For five percent of LPS students, English is their second language, here’s how the students get settled

When Magdalena Benton was nine years old her family moved to Lincoln from Mexico.

She started school at what was then Park Elementary.

“I walked into school it seemed large, very new, all the smells were different, everyone was speaking in a language I didn’t understand,” Benton said. “Just a feeling of being lost.”

 She shared this story at the Lincoln Public School’s Learning Lunch focused on the English Language Learners welcome center.

There are nearly 3,000 ELL students in the district this year, that’s 5% of the student body.

Those students are from 154 countries and speak 142 different languages spoken.

They collect documents, talk about the student’s previous education and assess their English language skills,” said assessment specialist Kelley Veselinov.

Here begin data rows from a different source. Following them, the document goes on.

(* ===== verification/AccessLog.v ===== *)
(** * The access log ([open_access_log] and [serve_request] of [src/server.rs])

    One line per request, whatever the request: the path is written with [Debug],
    so its characters cannot end the line. *)
From S2P Require Import Prelude RustStr Decimal Json Crates Errors Layout Guest.

(** ** [Debug] of a [str] *)
(** [\u{..}]: the number in hexadecimal, without leading zeros. *)
Definition hex_places : list Z := [16 ^ 5; 16 ^ 4; 16 ^ 3; 16 ^ 2; 16; 1].
Fixpoint drop_zeros (l : list Z) : list Z := 
  match l with
  | z :: ((_ :: _) as l') => if z =? 0 then drop_zeros l' else l
  | _ => l
  end.
Definition unicode_escape (c : Z) : string :=
  "\u{" +:+ of_bytes (map hex_digit (drop_zeros (map (fun place => c / place mod 16) hex_places))) +:+ "}".

Section log.
(** The Unicode tables of the standard library, beyond the ASCII characters. *)
Variables (unprintable grapheme_extended : Z -> bool).
Definition is_printable (c : Z) : bool := if c <? 32 then false else if c <? 127 then true else negb (unprintable c).
Definition debug_char (x : schar) : string :=
  let '(c, bytes) := x in
  if c =? 0 then "\0" else if c =? 9 then "\t" else if c =? 13 then "\r" else if c =? 10 then "\n"
  else if c =? 34 then "\" +:+ String "034" "" else if c =? 92 then "\\"
  else if (767 <? c) && grapheme_extended c then unicode_escape c
  else if is_printable c then bytes
  else unicode_escape c.
Definition debug_str (s : string) : string :=
  String "034" "" +:+ String.concat "" (map debug_char (char_indices s)) +:+ String "034" "".

(** ** [serve_request] *)
Record logged := Logged { lg_method : string; lg_path : string; lg_version : string; lg_peer : option string }.
Definition log_entry (now name : string) (r : logged) (status : Z) : string :=
  now +:+ " request server=" +:+ name +:+ " peer=" +:+ default "anonymous" (lg_peer r) +:+ " version=" +:+ lg_version r
  +:+ " method=" +:+ lg_method r +:+ " path=" +:+ debug_str (lg_path r) +:+ " status=" +:+ show_Z status.
Definition log_line (now name : string) (r : logged) (status : Z) : string := log_entry now name r status +:+ String "010" "".
(** [write_all] appends the whole line, or fails after a part of it. *)
Definition write_all (failed_after : option nat) (line log : string) : string :=
  log +:+ match failed_after with None => line | Some n => substring 0 n line end.
Context {request response : Type}.
Variable facts_of : request -> logged.
Variable status_of : response -> Z.
Definition serve_request (router : request -> response) (now name : string) (failed_after : option nat) (rq : request) (log : string) :
    string * response :=
  let answer := router rq in
  (write_all failed_after (log_line now name (facts_of rq) (status_of answer)) log, answer).

(** ** [open_access_log] *)
(** [O_NOFOLLOW]: a link is refused; [owner]: [inherit_identity_owner]. *)
Definition open_access_log (owner : Result unit) (s : files) : files * Result unit :=
  match s ["log"; "access.log"] with
  | None =>
      if bool_decide (is_Some (s ["log"])) then (set_entry ["log"; "access.log"] (PlainFile "") s, owner)
      else (s, Err not_there)
  | Some (PlainFile _) => (s, owner)
  | Some _ => (s, Err (Io OtherIo "log/access.log"))
  end.

(** ** Properties *)
Definition newline : ascii := "010".
(** The characters of a valid [str]: ASCII ones are their byte, the bytes of the
    others are not ASCII. *)
Definition well_decoded (x : schar) : Prop :=
  (exists a, x = (code a, String a "") /\ code a < 128) \/ Forall (fun a => 128 <= code a) (bytes_of x.2).
Lemma cont_high c : cont_byte c = true -> 128 <= c.
Proof. unfold cont_byte. intros [H _]%andb_true_iff. lia. Qed.
Lemma second_high a b : second_byte_ok a b = true -> 128 <= b.
Proof. unfold second_byte_ok, cont_byte. repeat case_match; intros [H' _]%andb_true_iff; lia. Qed.
Lemma char_indices_decoded n s : (String.length s <= n)%nat -> utf8_valid (map code (bytes_of s)) = true ->
  Forall well_decoded (char_indices s).
Proof.
  revert s. induction n as [|n IH]; intros [|a s] Hlen Hv; cbn in Hlen; [constructor|lia|constructor|].
  cbn [bytes_of map utf8_valid] in Hv. cbn [char_indices].
  destruct (code a <=? 127) eqn:Ha.
  { assert (Hlt : code a <? 128 = true) by lia. rewrite Hlt. constructor; [left; exists a; split; [done|lia]|].
    apply IH; [lia|done]. }
  assert (code a <? 128 = false) as -> by lia. destruct s as [|b s]; [done|]. cbn [bytes_of map] in Hv. cbn in Hlen.
  destruct ((194 <=? code a) && (code a <=? 223)) eqn:H2b.
  { apply andb_true_iff in H2b as [? ?], Hv as [Hb%cont_high Hv]. assert (code a <? 224 = true) as -> by lia.
    constructor; [right; cbn; repeat constructor; lia|]. apply IH; [lia|done]. }
  destruct s as [|c s]; [done|]. cbn [bytes_of map] in Hv. cbn in Hlen.
  destruct ((224 <=? code a) && (code a <=? 239)) eqn:H3b.
  { apply andb_true_iff in H3b as [? ?], Hv as [[Hb%second_high Hc%cont_high]%andb_true_iff Hv].
    assert (code a <? 224 = false) as -> by lia. assert (code a <? 240 = true) as -> by lia.
    constructor; [right; cbn; repeat constructor; lia|]. apply IH; [lia|done]. }
  destruct s as [|d s]; [done|]. cbn [bytes_of map] in Hv. cbn in Hlen.
  repeat match type of Hv with _ && _ = true => let H := fresh "Hg" in apply andb_true_iff in Hv as [Hv H] end.
  assert (code a <? 224 = false) as -> by lia. assert (code a <? 240 = false) as -> by lia.
  apply second_high in Hg2. apply cont_high in Hg1, Hg0.
  constructor; [right; cbn; repeat constructor; lia|]. apply IH; [lia|done].
Qed.
Definition one_line (s : string) : Prop := contains_char newline s = false.
Lemma one_line_app a b : one_line a -> one_line b -> one_line (a +:+ b).
Proof. unfold one_line, contains_char. intros Ha Hb. by rewrite any_byte_app, Ha, Hb. Qed.
Lemma one_line_concat l : Forall one_line l -> one_line (String.concat "" l).
Proof.
  induction 1 as [|x l Hx Hl IH]; [done|]. destruct l as [|y l]; [done|].
  change (String.concat "" (x :: y :: l)) with (x +:+ ("" +:+ String.concat "" (y :: l))). by apply one_line_app.
Qed.
Lemma one_line_bytes l : Forall (fun a => a <> newline) l -> one_line (of_bytes l).
Proof.
  unfold one_line, contains_char, any_byte, of_bytes. induction 1 as [|a l Ha Hl IH]; [done|]. cbn [string_of_list_ascii bytes_of existsb].
  destruct (Ascii.eqb_spec newline a) as [Heq|_]; [congruence|exact IH].
Qed.
Lemma drop_zeros_Forall (P : Z -> Prop) l : Forall P l -> Forall P (drop_zeros l).
Proof.
  induction 1 as [|z l Hz Hl IH]; [constructor|]. cbn. destruct l as [|y l]; [by constructor|].
  destruct (z =? 0); [done|by constructor].
Qed.
Lemma hex_digit_line z : 0 <= z < 16 -> hex_digit z <> newline.
Proof.
  intros Hz. assert (Hin : z ∈ map Z.of_nat (seq 0 16)).
  { apply list_elem_of_fmap. exists (Z.to_nat z). split; [lia|]. apply elem_of_seq. lia. }
  revert Hin. apply (Forall_forall (fun z => hex_digit z <> newline)). cbn. repeat constructor; by vm_compute.
Qed.
Lemma unicode_escape_line c : one_line (unicode_escape c).
Proof.
  unfold unicode_escape. apply one_line_app; [done|]. apply one_line_app; [|done].
  apply one_line_bytes, Forall_map, drop_zeros_Forall, Forall_map, Forall_true. intros place. cbn.
  apply hex_digit_line. by apply Z.mod_pos_bound.
Qed.
Lemma code_newline a : code a <> 10 -> a <> newline.
Proof. intros Hc ->. by apply Hc. Qed.
Lemma debug_char_line x : well_decoded x -> one_line (debug_char x).
Proof.
  destruct x as [c bytes]. unfold debug_char. intros Hd.
  destruct (c =? 0); [done|]. destruct (c =? 9); [done|]. destruct (c =? 13); [done|].
  destruct (c =? 10) eqn:Hc; [done|]. destruct (c =? 34); [done|]. destruct (c =? 92); [done|].
  destruct (_ && _); [apply unicode_escape_line|]. destruct (is_printable c); [|apply unicode_escape_line].
  destruct Hd as [(a & [= -> ->] & _)|Hd].
  - apply (one_line_bytes [a]). repeat constructor. apply code_newline. lia.
  - cbn in Hd. unfold one_line, contains_char, any_byte. induction Hd as [|a l Ha Hl IH]; [done|]. cbn [existsb].
    destruct (Ascii.eqb_spec newline a) as [<-|_]; [by vm_compute in Ha|exact IH].
Qed.
Lemma debug_str_line s : utf8_valid (map code (bytes_of s)) = true -> one_line (debug_str s).
Proof.
  intros Hv. unfold debug_str. apply one_line_app; [done|]. apply one_line_app; [|done].
  apply one_line_concat, Forall_map. eapply Forall_impl; [by eapply (char_indices_decoded (String.length s))|].
  intros x Hx. by apply debug_char_line.
Qed.
Lemma show_Z_line z : 0 <= z -> one_line (show_Z z).
Proof.
  intros Hz. destruct (show_Z_canonical z Hz) as (_ & Hall & _). eapply all_any_byte; [|exact Hall].
  intros a Ha. destruct (Ascii.eqb_spec newline a) as [<-|]; [done|reflexivity].
Qed.
(** What the HTTP library and the names of identities guarantee: a method, a
    version and a name are one line, a path is UTF-8. *)
Definition proper (r : logged) : Prop :=
  one_line (lg_method r) /\ one_line (lg_version r) /\ one_line (default "" (lg_peer r)) /\
  utf8_valid (map code (bytes_of (lg_path r))) = true.
Lemma log_entry_line now name r status : one_line now -> one_line name -> proper r -> 0 <= status -> one_line (log_entry now name r status).
Proof.
  intros Hnow Hname (Hm & Hv & Hp & Hpath) Hs. unfold log_entry.
  assert (Hpeer : one_line (default "anonymous" (lg_peer r))) by (by destruct (lg_peer r)).
  repeat (apply one_line_app; [done || by apply debug_str_line|]). by apply show_Z_line.
Qed.

(** A series of requests, each with the time it is logged at. *)
Fixpoint serve_all (router : request -> response) (name : string) (rqs : list (string * request)) (log : string) : string * list response :=
  match rqs with
  | [] => (log, [])
  | (now, rq) :: rqs =>
      let '(log, answer) := serve_request router now name None rq log in
      let '(log, answers) := serve_all router name rqs log in (log, answer :: answers)
  end.
Lemma log_extends router name rqs log :
  serve_all router name rqs log =
    (log +:+ String.concat "" (map (fun e => log_line e.1 name (facts_of e.2) (status_of (router e.2))) rqs), map (fun e => router e.2) rqs).
Proof.
  revert log. induction rqs as [|[now rq] rqs IH]; intros log; [cbn; by rewrite app_nil_r_str|].
  cbn [serve_all serve_request]. unfold serve_request, write_all. rewrite IH. cbn [map fst snd]. f_equal.
  rewrite app_assoc_str. f_equal. destruct rqs; cbn [map]; [cbn; by rewrite app_nil_r_str|done].
Qed.
(** Whatever paths are asked for, the log gets exactly one line per request, in
    order, with the peer, the path and the status of that request, and the
    answers are the router's. *)
Theorem access_log_lines router name rqs log answers :
  one_line name -> Forall (fun e => one_line e.1 /\ proper (facts_of e.2) /\ 0 <= status_of (router e.2)) rqs ->
  serve_all router name rqs "" = (log, answers) ->
  split_on newline log = map (fun e => log_entry e.1 name (facts_of e.2) (status_of (router e.2))) rqs ++ [""] /\
  answers = map (fun e => router e.2) rqs.
Proof.
  intros Hname Hall. rewrite log_extends. intros [= <- <-]. split; [|done].
  change ("" +:+ String.concat "" (map (fun e => log_line e.1 name (facts_of e.2) (status_of (router e.2))) rqs))
    with (String.concat "" (map (fun e => log_line e.1 name (facts_of e.2) (status_of (router e.2))) rqs)).
  induction Hall as [|[now rq] rqs (Hnow & Hp & Hs) Hall IH]; [done|]. cbn [map fst snd] in *.
  assert (Hcat : forall x l, String.concat "" (x :: l) = x +:+ String.concat "" l).
  { intros x [|y l]; [cbn; by rewrite app_nil_r_str|done]. }
  rewrite Hcat. unfold log_line at 1. rewrite app_assoc_str. cbn [String.append].
  pose proof (split_on_app newline) as Happ. cbv delta [newline] in Happ |- *. rewrite Happ by by apply log_entry_line.
  cbv delta [newline] in IH. by rewrite IH.
Qed.
End log.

Veselinov said the biggest gift the welcome center gives families are answers to questions and an advocate to help them.

“All people need to be welcomed and feel like they belong and that’s what these families want to do is feel like they’re part of the community in which they live,” Veselinov said.

Those families are in good hands, because Benton, who started her education at Park is back helping students just like her.

“Every time I register a child and I go to talk to the parents I think about how my parents would have felt and I look at the child’s face and I think that’s exactly what I was like at that age,” Benton said.

When asked what can be done to help the Welcome Center, Veselinov said volunteering in the community and having an open heart when it comes to immigrant and refugee families in Lincoln is the best way to support their work.